Overview: Optimization for Deep Learning

Deep learning pervades many of the recent breakthroughs in artificial intelligence, including computer vision, speech recognition, and natural language processing. These methods are inspired by biological neural networks - populations of neurons that transmit signals to each other when activated. Based on this biological inspiration, researchers have designed artificial neural network models that mimic this behavior by interleaving compositions of linear and nonlinear functions, where each linear function represents the connections between consecutive layers of artificial neurons and the nonlinear function (applied component-wise) represents the activation of each neuron. After passing these models through a loss function, which describes the goodness-of-fit between a model's predicted value and true value, we obtain a highly non-convex and non-smooth optimization problem that is immensely difficult to optimize efficiently. The goal of my research is to develop highly scalable, efficient optimization algorithms for training deep networks that yield solutions that generalize well.

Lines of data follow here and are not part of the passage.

(** Up to the last two operations, which cannot fail. *)
Lemma failed_still step job output item :
  hoare (λ w, ∃ iq0, iq = Queues.remove_job (w_heap w) (it_step_info item) (it_build_queue item) iq0 ∧ still iq0 steps w)
    (succeed_taken item step job output) (λ _ _, True) (still iq steps).
Proof.
  unfold succeed_taken. apply (hoare_bind _ _ _ (λ _, still iq steps)).
  { intros w (iq0 & -> & <- & <-). done. }
  intros ?.
  do 2 (eapply hoare_bind; [apply hoare_preserves; first [by apply preserves_lift|by apply still_core]|intros ?]).
  eapply hoare_bind; [apply hoare_preserves; by apply still_machine|intros ?].
  eapply hoare_bind; [apply hoare_preserves; by apply still_core|intros ?].
  eapply hoare_bind; [apply hoare_preserves, still_finish|intros ?].
  eapply hoare_bind; [apply hoare_preserves; by apply still_core|intros upload].
  eapply hoare_bind; [apply hoare_preserves; destruct upload; [unfold schedule_upload|by apply still_core]; apply preserves_bind; [|intros ?]; by apply still_core|intros ?].
  do 2 (eapply hoare_bind; [apply hoare_preserves; by apply still_core|intros ?]).
  eapply hoare_bind; [apply hoare_preserves; case_decide; by apply still_core|intros ?].
  eapply hoare_bind; [apply hoare_preserves; by apply still_core|intros ?].
  do 2 (eapply hoare_bind; [apply hoare_preserves, still_db|intros ?]).
  eapply hoare_bind; [apply hoare_preserves, still_retire|intros ?].
  do 2 (eapply hoare_bind; [apply hoare_preserves, still_db|intros ?]).
  intros w _. done.
Qed.
End Still.
End Env.

Section Claims.
Context `{HI : HashIter} `{FE : FloatEnv} `{TL : TimeLib} `{NE : NixEnv} `{DE : DbEnv} `{SE : StateEnv}
  `{UL : UuidLib} `{SL : SignLib} `{SHA : Sha256Lib} `{CE : CacheEnv} `{HE : HttpEnv} `{FS : FsEnv} `{BE : BuilderEnv}.

(** ** The request *)

Lemma complete_build_run report w build_id machine_id drv item info s m :
  uuid_parse (bri_build_id report) = Some build_id → uuid_parse (bri_machine_id report) = Some machine_id →
  bri_result_state report = GSuccess → awaits w build_id machine_id drv item info s m →
  complete_build report w = (Ok (Ok tt), (succeed_step drv (BuildOutput.from_result_info report) w).2).
Proof.
  intros Hb Hm Hs Ha. unfold complete_build, parse_ids. rewrite Hb, Hm, Hs. cbn [ok_or mbind result_bind].
  rewrite bind_run. unfold attempt, succeed_step_by_uuid. rewrite bind_run, (drv_of_job_run _ _ _ _ _ _ _ _ Ha).
  by destruct (succeed_step drv _ w).
Qed.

Scalable Second-Order Methods for Deep Learning and Stochastic Optimization

Despite many breakthroughs in the development of deep learning models, the common approach for training neural networks remains the stochastic gradient (SG) method (with momentum). Due to its use of small batch sizes in a sequential manner, the SG method suffers from the lack of opportunities for parallelism. This has led to recent work investigating in progressively increasing the batch size during the optimization while matching the generalization performance of small batch methods with known steplength (or learning rate) schedules. Larger batch sizes open up new opportunities for incorporating known second-order information to potentially expedite the training process. I am interested in understanding how to incorporate second-order information into learning algorithms (and more broadly, stochastic optimization algorithms) in a scalable and parallelizable manner, while understanding the strengths and limitations of such approaches.

Adaptive Gradient Methods

Another set of algorithms for training deep neural networks has emerged that utilize diagonal scalings to expedite or simplify training. These adaptive gradient methods scale the stochastic gradient by dividing by the average of past squared gradients. These methods originated from minimizing the regret bound for the online gradient method over a set of preconditioning matrices. However, these methods remain poorly understood. In particular, what are these diagonal scalings approximating? How do they improve the performance of the stochastic gradient methods? Are these diagonal scaling methods appropriate in non-stochastic contexts?

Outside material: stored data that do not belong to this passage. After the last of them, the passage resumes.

(* ===== verification/LockFile.v ===== *)
(** * LockFile: one queue runner at a time ([queue-runner/src/lock_file.rs])

    The lock is an advisory lock on an open file. [acquire] opens the file,
    creating it if there is none, and then tries to lock what it opened;
    dropping the lock unlocks the file and then removes its name. Files are
    the operating system's: a name leads to an inode, a lock belongs to an
    inode, and an inode whose name is gone lives on while it is open. Each
    call of the operating system is one step of one process. *)

From S2P Require Import Prelude.
Local Open Scope list_scope.

Abbreviation Pid := nat.
Abbreviation Inode := nat.

(** Where a process is: it has opened the file, it holds the lock, it has
    unlocked the file and not removed the name yet. *)
Inductive Phase :=
| Opened (i : Inode)
| Holding (i : Inode)
| Unlocked.

Record LockWorld := mkLockWorld {
  lw_path : option Inode;
  lw_locks : gmap Inode Pid;
  lw_next : Inode;
  lw_procs : gmap Pid Phase
}.
#[export] Instance eta_LockWorld : Eta LockWorld := λ r,
  mkLockWorld (lw_path r) (lw_locks r) (lw_next r) (lw_procs r).
#[export] Instance set_lw_path : Setter lw_path := ltac:(mk_setter lw_path).
#[export] Instance set_lw_locks : Setter lw_locks := ltac:(mk_setter lw_locks).
#[export] Instance set_lw_next : Setter lw_next := ltac:(mk_setter lw_next).
#[export] Instance set_lw_procs : Setter lw_procs := ltac:(mk_setter lw_procs).

Definition no_lock_file : LockWorld := mkLockWorld None ∅ 0 ∅.

Module LockFile.

(** [fs_err::File::create(&path)] *)
Definition create (p : Pid) (w : LockWorld) : LockWorld :=
  match lw_path w with
  | Some i => w <| lw_procs ::= <[p := Opened i]> |>
  | None =>
      let i := lw_next w in
      w <| lw_path := Some i |> <| lw_next := S i |> <| lw_procs ::= <[p := Opened i]> |>
  end.

(** [file.try_lock()]: a process that does not get the lock closes the file. *)
Definition try_lock (p : Pid) (w : LockWorld) : bool * LockWorld :=
  match lw_procs w !! p with
  | Some (Opened i) =>
      match lw_locks w !! i with
      | None => (true, w <| lw_locks ::= <[i := p]> |> <| lw_procs ::= <[p := Holding i]> |>)
      | Some _ => (false, w <| lw_procs ::= delete p |>)
      end
  | _ => (false, w)
  end.

Definition unlock (p : Pid) (w : LockWorld) : LockWorld :=
  match lw_procs w !! p with
  | Some (Holding i) => w <| lw_locks ::= delete i |> <| lw_procs ::= <[p := Unlocked]> |>
  | _ => w
  end.

(** [fs_err::remove_file(&self.path)]: it is the name that is removed. *)
Definition remove_file (p : Pid) (w : LockWorld) : LockWorld :=
  match lw_procs w !! p with
  | Some Unlocked => w <| lw_path := None |> <| lw_procs ::= delete p |>
  | _ => w
  end.

Definition acquire (p : Pid) (w : LockWorld) : bool * LockWorld := try_lock p (create p w).
Definition drop (p : Pid) (w : LockWorld) : LockWorld := remove_file p (unlock p w).

(** A process that is killed: the operating system closes its file. *)
Definition kill (p : Pid) (w : LockWorld) : LockWorld :=
  match lw_procs w !! p with
  | Some (Holding i) => w <| lw_locks ::= delete i |> <| lw_procs ::= delete p |>
  | _ => w <| lw_procs ::= delete p |>
  end.
End LockFile.

(** ** Steps *)

Definition holds (p : Pid) (w : LockWorld) : Prop := ∃ i, lw_procs w !! p = Some (Holding i).

(** Every call for itself. *)
Inductive lock_step : LockWorld → LockWorld → Prop :=
| ls_create p w : lw_procs w !! p = None → lock_step w (LockFile.create p w)
| ls_try p w : lock_step w (LockFile.try_lock p w).2
| ls_unlock p w : lock_step w (LockFile.unlock p w)
| ls_remove p w : lock_step w (LockFile.remove_file p w)
| ls_kill p w : lock_step w (LockFile.kill p w).

(** [acquire] and [drop] without interruption. *)
Inductive whole_step : LockWorld → LockWorld → Prop :=
| ws_acquire p w : lw_procs w !! p = None → whole_step w (LockFile.acquire p w).2
| ws_drop p w : whole_step w (LockFile.drop p w)
| ws_kill p w : whole_step w (LockFile.kill p w).

(** ** The lock excludes while its operations are not interrupted *)

(** The only process there is holds the file that has the name. *)
Record lock_wf (w : LockWorld) : Prop := {
  lf_procs : ∀ p ph, lw_procs w !! p = Some ph → ∃ i, ph = Holding i ∧ lw_path w = Some i ∧ lw_locks w !! i = Some p;
  lf_locks : ∀ i p, lw_locks w !! i = Some p → lw_procs w !! p = Some (Holding i);
  lf_next : ∀ i, lw_path w = Some i ∨ is_Some (lw_locks w !! i) → i < lw_next w
}.

Lemma no_lock_file_wf : lock_wf no_lock_file.
Proof. split; cbn; [done|done|]. intros i [?|[? ?]]; done. Qed.

Lemma acquire_wf p w : lw_procs w !! p = None → lock_wf w → lock_wf (LockFile.acquire p w).2.
Proof.
  intros Hp [W1 W2 W3]. unfold LockFile.acquire, LockFile.create, LockFile.try_lock.
  destruct (lw_path w) as [i|] eqn:Ei; cbn; rewrite lookup_insert_eq.
  - destruct (lw_locks w !! i) as [q|] eqn:El; cbn.
    + assert (delete p (<[p:=Opened i]> (lw_procs w)) = lw_procs w) as E
        by (rewrite delete_insert_eq; by apply delete_id).
      split; cbn; rewrite ?E; rewrite ?Ei; done || eauto.
    + split; cbn; rewrite ?Ei.
      * intros q ph. rewrite insert_insert_eq. intros [[<- <-]|[Hne Hq]]%lookup_insert_Some.
        { exists i. by rewrite lookup_insert_eq. }
        destruct (W1 _ _ Hq) as (j & -> & Hj & Hl). injection Hj as ->. congruence.
      * intros j q. rewrite insert_insert_eq. intros [[<- <-]|[Hne Hj]]%lookup_insert_Some.
        { by rewrite lookup_insert_eq. }
        destruct (W1 _ _ (W2 _ _ Hj)) as (j' & [= <-] & [= ->] & _). congruence.
      * intros j [[= <-]|[q [[<- _]|[_ Hq]]%lookup_insert_Some]]; [auto..|]. apply W3. eauto.
  - assert (lw_locks w !! lw_next w = None) as El.
    { destruct (lw_locks w !! lw_next w) eqn:E; [|done]. specialize (W3 _ (or_intror (ex_intro _ _ E))). lia. }
    rewrite El. cbn. split; cbn.
    + intros q ph. rewrite insert_insert_eq. intros [[<- <-]|[Hne Hq]]%lookup_insert_Some.
      { exists (lw_next w). by rewrite lookup_insert_eq. }
      destruct (W1 _ _ Hq) as (j & _ & Hj & _). congruence.
    + intros j q. rewrite insert_insert_eq. intros [[<- <-]|[Hne Hj]]%lookup_insert_Some.
      { by rewrite lookup_insert_eq. }
      destruct (W1 _ _ (W2 _ _ Hj)) as (j' & _ & Hj' & _). congruence.
    + intros j [[= <-]|[q [[<- _]|[_ Hq]]%lookup_insert_Some]]; [lia..|].
      specialize (W3 j (or_intror (ex_intro _ _ Hq))). lia.
Qed.

(** The one process that is there. *)
Lemma wf_alone w p ph : lock_wf w → lw_procs w !! p = Some ph →
  ∃ i, lw_path w = Some i ∧ lw_procs w = {[p := Holding i]} ∧ lw_locks w = {[i := p]}.
Proof.
  intros [W1 W2 W3] Hp. destruct (W1 _ _ Hp) as (i & -> & Hi & Hl). exists i. split; [done|]. split; apply map_eq.
  - intros q. destruct (decide (q = p)) as [->|Hne]; [by rewrite lookup_singleton_eq|].
    rewrite lookup_singleton_ne by done. destruct (lw_procs w !! q) as [ph|] eqn:Eq; [|done].
    destruct (W1 _ _ Eq) as (j & _ & Hj & Hjl). congruence.
  - intros j. destruct (decide (j = i)) as [->|Hne]; [by rewrite lookup_singleton_eq|].
    rewrite lookup_singleton_ne by done. destruct (lw_locks w !! j) as [q|] eqn:Ej; [|done].
    destruct (W1 _ _ (W2 _ _ Ej)) as (j' & [= <-] & Hj & _). congruence.
Qed.

(** Without its holder the file is nobody's. *)
Lemma released_wf (path : option Inode) next : (∀ i, path = Some i → i < next) → lock_wf (mkLockWorld path ∅ next ∅).
Proof. intros H. split; cbn; [done|done|]. intros i [Hi|[? ?]]; [auto|done]. Qed.

Lemma drop_wf p w : lock_wf w → lock_wf (LockFile.drop p w).
Proof.
  intros W. unfold LockFile.drop, LockFile.unlock. destruct (lw_procs w !! p) as [ph|] eqn:E.
  2: { unfold LockFile.remove_file. by rewrite E. }
  destruct (wf_alone w p ph W E) as (i & Hi & Hp & Hl). destruct w as [path locks next procs]. cbn in *. subst.
  rewrite lookup_singleton_eq in E. injection E as <-. unfold LockFile.remove_file, upd. cbn.
  rewrite lookup_insert_eq. cbn. rewrite delete_singleton_eq, delete_insert_eq, delete_singleton_eq.
  by apply released_wf.
Qed.
Lemma kill_wf p w : lock_wf w → lock_wf (LockFile.kill p w).
Proof.
  intros W. unfold LockFile.kill. destruct (lw_procs w !! p) as [ph|] eqn:E.
  - destruct (wf_alone w p ph W E) as (i & Hi & Hp & Hl). destruct w as [path locks next procs]. cbn in *. subst.
    rewrite lookup_singleton_eq in E. injection E as <-. unfold upd. cbn.
    rewrite !delete_singleton_eq. apply released_wf. intros j [= <-]. apply (lf_next _ W). by left.
  - destruct w as [path locks next procs]. unfold upd. cbn in *. by rewrite delete_id.
Qed.

Lemma whole_step_wf w w' : whole_step w w' → lock_wf w → lock_wf w'.
Proof. intros []; auto using acquire_wf, drop_wf, kill_wf. Qed.

Lemma reachable_lock_wf w : rtc whole_step no_lock_file w → lock_wf w.
Proof.
  intros Hr. pose proof no_lock_file_wf as W0. induction Hr as [|w1 w2 w3 H1 _ IH]; [done|]. by eapply IH, whole_step_wf.
Qed.
Lemma acquire_held w p q : lock_wf w → holds p w → lw_procs w !! q = None → (LockFile.acquire q w).1 = false.
Proof.
  intros W [i Hp] Hq. destruct (wf_alone w p _ W Hp) as (j & Hj & Hps & Hl).
  unfold LockFile.acquire, LockFile.create. rewrite Hj. unfold LockFile.try_lock. cbn.
  by rewrite lookup_insert_eq, Hl, lookup_singleton_eq.
Qed.

(** While no call comes between those of an [acquire] or of a [drop], at
    most one process holds the lock, however many start, end or are killed -
    and one that starts while another holds it does not get it. *)
Theorem lock_excludes w p :
  rtc whole_step no_lock_file w → holds p w →
  (∀ q, holds q w → q = p) ∧ ∀ q, lw_procs w !! q = None → (LockFile.acquire q w).1 = false.
Proof.
  intros W%reachable_lock_wf Hp. split; [|intros q; by eapply acquire_held].
  destruct Hp as [i Hp]. destruct (wf_alone w p _ W Hp) as (j & Hj & Hps & Hl).
  intros q [k Hq]. rewrite Hps in Hq. by apply lookup_singleton_Some in Hq as [-> _].
Qed.

(** ** It does not exclude otherwise *)

(** The first process has the lock; the second has opened the file when the
    first drops the lock and so locks a file without a name; the third makes a
    file of its own. *)
Definition overtaken : LockWorld :=
  let w := (LockFile.acquire 1 no_lock_file).2 in
  let w := LockFile.create 2 w in
  let w := LockFile.drop 1 w in
  let w := (LockFile.try_lock 2 w).2 in
  (LockFile.acquire 3 w).2.

(** Two processes can hold the lock at once: one that has opened the file
    when the holder drops the lock gets a lock on the removed file, and one
    that starts later a lock on a new file. *)
Theorem lock_overtaken :
  rtc lock_step no_lock_file overtaken ∧ holds 2 overtaken ∧ holds 3 overtaken.
Proof.
  split; [|split; by eexists].
  eapply rtc_l; [by apply (ls_create 1)|]. eapply rtc_l; [apply (ls_try 1)|]. eapply rtc_l; [by apply (ls_create 2)|].
  eapply rtc_l; [apply (ls_unlock 1)|]. eapply rtc_l; [apply (ls_remove 1)|]. eapply rtc_l; [apply (ls_try 2)|].
  eapply rtc_l; [by apply (ls_create 3)|]. apply rtc_once, (ls_try 3).
Qed.

(** Process 1 has the lock, and 2 does not get it. *)
Lemma lock_excludes_witness : (LockFile.acquire 2 (LockFile.acquire 1 no_lock_file).2).1 = false.
Proof.
  apply (lock_excludes (LockFile.acquire 1 no_lock_file).2 1).
  - apply rtc_once. by apply ws_acquire.
  - by eexists.
  - reflexivity.
Defined.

Optimization and Generalization

As described above, the training of neural networks is a highly non-convex problem. The purpose of training these complex models (on a given dataset) is for the purpose of predicting the behavior of new, unseen data. On one hand, the different minima that exist over the optimization landscape for neural networks may correspond to different models that generalize differently. On the other hand, due to overparameterization and symmetries or invariances that exist within the neural network, there exist manifolds of solutions that correspond to the same model. We are not just interested in finding any solution, but solutions that generalize well.

Most statistical learning theory has depended on defining the complexity or capacity of a statistical model to bound the gap between the solution of the problem on the given dataset and the data's true distribution. However, current theory has proven insufficient in describing the generalization behavior of neural networks due to the (current) inability to characterize the effective capacity of the network. Some researchers have hypothesized that optimization algorithms play a key role in biasing towards solutions that generalize well, through a form of ‘‘implicit regularization’’ or something else. I want to understand how optimization methods are relevant in determining the generalization properties of neural networks to design better learning algorithms for machine learning.